Flavia Sabina de Luce is a precious 11 year-old girl living in a huge house called Buckshaw in the English village of Bishop Lacey. It’s 1950 and beyond getting tortured by her two older sisters, and then plotting revenge against them, nothing much actually happens. Their mother, Harriet, vanished in Tibet 10 years earlier and is presumed dead (Flavia was a baby and has no memories or her) and their father, Colonel Haviland "Jacko" de Luce, still has not overcome the loss and spends most of his time with his stamps, as he is a philatelist. Trying to stave off boredom, Flavia has turned herself into a brilliant, amateur chemist, with a specialty in poisons and has a fully equipped, personal laboratory on the top floor of her home. It is here that she strategies against her sisters, Ophelia and Daphne.
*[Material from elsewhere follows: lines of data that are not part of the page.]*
(* ===== verification/GovTables.v ===== *)
(** * Governance tables

    The members, users and nodes of a service, its status and its configuration
    in the tables of the store, and the operations of
    src/service/internal_tables_access.h on them. A transaction is the content
    of the tables; certificates and keys are their text. *)

From S2P Require Import Prelude ViewHistory TxStatus.

Module GovTables.
Open Scope N_scope.
Open Scope m_scope.

Abbreviation Pem := string (only parsing).
Abbreviation MemberId := string (only parsing).

Inductive MemberStatus := ACCEPTED | ACTIVE.
Inductive MemberRecoveryRole := NonParticipant | Participant | Owner.
Inductive NodeStatus := PENDING | TRUSTED | RETIRED.
Inductive ServiceStatus := OPENING | OPEN | WAITING_FOR_RECOVERY_SHARES | RECOVERING.
#[global] Instance MemberStatus_eq_dec : EqDecision MemberStatus.
Proof. solve_decision. Defined.
#[global] Instance MemberRecoveryRole_eq_dec : EqDecision MemberRecoveryRole.
Proof. solve_decision. Defined.
#[global] Instance NodeStatus_eq_dec : EqDecision NodeStatus.
Proof. solve_decision. Defined.
#[global] Instance ServiceStatus_eq_dec : EqDecision ServiceStatus.
Proof. solve_decision. Defined.

Record MemberDetails := mkMember { status : MemberStatus; member_data : string; recovery_role : option MemberRecoveryRole }.
Record NewMember := mkNewMember { nm_cert : Pem; encryption_pub_key : option Pem; nm_data : string; nm_recovery_role : option MemberRecoveryRole }.
Record NewUser := mkNewUser { nu_cert : Pem; user_data : option string }.
(** The other fields of a node are [node_rest]. *)
Record NodeInfo := mkNode { node_status : NodeStatus; node_encryption_pub_key : Pem; ledger_secret_seqno : option N; retired_committed : bool; node_rest : string }.
Record ServiceInfo := mkService {
  cert : Pem;
  service_status : ServiceStatus;
  previous_service_identity_version : option N;
  recovery_count : option N;
  service_data : string;
  current_service_create_txid : option TxID.t;
}.
Inductive ConsensusType := CFT | BFT.
Inductive ReconfigurationType := ONE_TRANSACTION | TWO_TRANSACTION.
#[global] Instance ConsensusType_eq_dec : EqDecision ConsensusType.
Proof. solve_decision. Defined.
#[global] Instance ReconfigurationType_eq_dec : EqDecision ReconfigurationType.
Proof. solve_decision. Defined.
Record ServiceConfiguration := mkConfiguration {
  recovery_threshold : N;
  consensus : ConsensusType;
  maximum_node_certificate_validity_days : option N;
  maximum_service_certificate_validity_days : option N;
  reconfiguration_type : option ReconfigurationType;
  recent_cose_proposals_window_size : option N;
}.
(** [operator==], that does not look at every field. *)
Definition configuration_eqb (a b : ServiceConfiguration) : bool :=
  bool_decide (recovery_threshold a = recovery_threshold b) && bool_decide (consensus a = consensus b) && bool_decide (reconfiguration_type a = reconfiguration_type b) &&
  bool_decide (maximum_node_certificate_validity_days a = maximum_node_certificate_validity_days b) && bool_decide (recent_cose_proposals_window_size a = recent_cose_proposals_window_size b).

Record Tables := mkTables {
  member_certs : gmap string Pem;
  member_info : gmap string MemberDetails;
  member_encryption_public_keys : gmap string Pem;
  member_acks : gmap string string;
  gov_history : gmap string string;
  user_certs : gmap string Pem;
  user_info : gmap string string;
  nodes : gmap string NodeInfo;
  nodes_committed : gmap string NodeInfo;   (* [get_globally_committed] *)
  service : option ServiceInfo;
  previous_service_identity : option Pem;
  last_signed_root : option string;
  config : option ServiceConfiguration;
  constitution : option string;
  serialised_merkle_tree : option string;
  signed_root : option string;              (* the root in the last signature *)
}.
Definition eta_Tables (t : Tables) : Tables :=
  mkTables (member_certs t) (member_info t) (member_encryption_public_keys t) (member_acks t) (gov_history t) (user_certs t) (user_info t) (nodes t) (nodes_committed t)
    (service t) (previous_service_identity t) (last_signed_root t) (config t) (constitution t) (serialised_merkle_tree t) (signed_root t).
Definition set_member_certs (f : gmap string Pem -> gmap string Pem) (t : Tables) : Tables := ltac:(set_field eta_Tables (member_certs t) (f (member_certs t)) t).
Definition set_member_info (f : gmap string MemberDetails -> gmap string MemberDetails) (t : Tables) : Tables := ltac:(set_field eta_Tables (member_info t) (f (member_info t)) t).
Definition set_member_keys (f : gmap string Pem -> gmap string Pem) (t : Tables) : Tables := ltac:(set_field eta_Tables (member_encryption_public_keys t) (f (member_encryption_public_keys t)) t).
Definition set_member_acks (f : gmap string string -> gmap string string) (t : Tables) : Tables := ltac:(set_field eta_Tables (member_acks t) (f (member_acks t)) t).
Definition set_gov_history (f : gmap string string -> gmap string string) (t : Tables) : Tables := ltac:(set_field eta_Tables (gov_history t) (f (gov_history t)) t).
Definition set_user_certs (f : gmap string Pem -> gmap string Pem) (t : Tables) : Tables := ltac:(set_field eta_Tables (user_certs t) (f (user_certs t)) t).
Definition set_user_info (f : gmap string string -> gmap string string) (t : Tables) : Tables := ltac:(set_field eta_Tables (user_info t) (f (user_info t)) t).
Definition set_nodes (f : gmap string NodeInfo -> gmap string NodeInfo) (t : Tables) : Tables := ltac:(set_field eta_Tables (nodes t) (f (nodes t)) t).
Definition set_nodes_committed (v : gmap string NodeInfo) (t : Tables) : Tables := ltac:(set_field eta_Tables (nodes_committed t) v t).
Definition set_service (v : option ServiceInfo) (t : Tables) : Tables := ltac:(set_field eta_Tables (service t) v t).
Definition set_previous_service_identity (v : option Pem) (t : Tables) : Tables := ltac:(set_field eta_Tables (previous_service_identity t) v t).
Definition set_last_signed_root (v : option string) (t : Tables) : Tables := ltac:(set_field eta_Tables (last_signed_root t) v t).
Definition set_config (v : option ServiceConfiguration) (t : Tables) : Tables := ltac:(set_field eta_Tables (config t) v t).
Definition set_constitution_table (v : option string) (t : Tables) : Tables := ltac:(set_field eta_Tables (constitution t) v t).

(** ** Nodes *)

Definition retire (n : NodeInfo) : NodeInfo := mkNode RETIRED (node_encryption_pub_key n) (ledger_secret_seqno n) (retired_committed n) (node_rest n).
Definition retire_active_nodes : M Tables unit :=
  modify (set_nodes (fmap (fun ni => if decide (node_status ni = RETIRED) then ni else retire ni))).

Definition add_node (id : string) (ni : NodeInfo) : M Tables unit := modify (set_nodes <[id := ni]>).

(** A retired node counts until its retirement is known to be committed. *)
Definition get_trusted_nodes (t : Tables) : gmap string NodeInfo :=
  map_imap (fun nid ni =>
    match node_status ni with
    | TRUSTED => Some ni
    | RETIRED => match nodes_committed t !! nid with Some cni => if retired_committed cni then None else Some ni | None => None end
    | PENDING => None
    end) (nodes t).

Definition trust_node (node_id : string) (latest_ledger_secret_seqno : N) : M Tables unit :=
  t <- gets id ;;;
  match nodes t !! node_id with
  | None => throw (LogicError "Node does not exist")
  | Some ni =>
      if decide (node_status ni = RETIRED) then throw (LogicError "Node is retired")
      else modify (set_nodes <[node_id := mkNode TRUSTED (node_encryption_pub_key ni) (Some latest_ledger_secret_seqno) (retired_committed ni) (node_rest ni)]>)
  end.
But then, mysterious events begin to occur when Mrs. Mullet, Buckshaw's housekeeper and cook, discovers a dead jack snipe on the porch with a Penny Black stamp pierced through its beak. Then, Flavia and Dogger (the family gardener who saved the Colonel’s life during the war, but who also suffers from postromantic distress disorder) overhears a heated argument between Colonel de Luce and a red-headed stranger who shortly turns up dead in the family cucumber patch. When Colonel de Luce is arrested for the crime, Flavia takes to her bicycle, Gladys, and begins an investigation in the village of Bishop's Lacey.
I can see what Bradley means about Flavia, as she is certainly one of the most original and brilliant heroines to come along in a long time. She is adorable, unique, witty, bold and irascible. Her relationship with her two sisters is believable –anyone with siblings will wish they were as smart as Flavia. The book sags a bit in the middle, and the killer is easily spotted, but Bradley is still able to keep your attention. There is five books in the series, so now I have something else to read for the rest of 2014.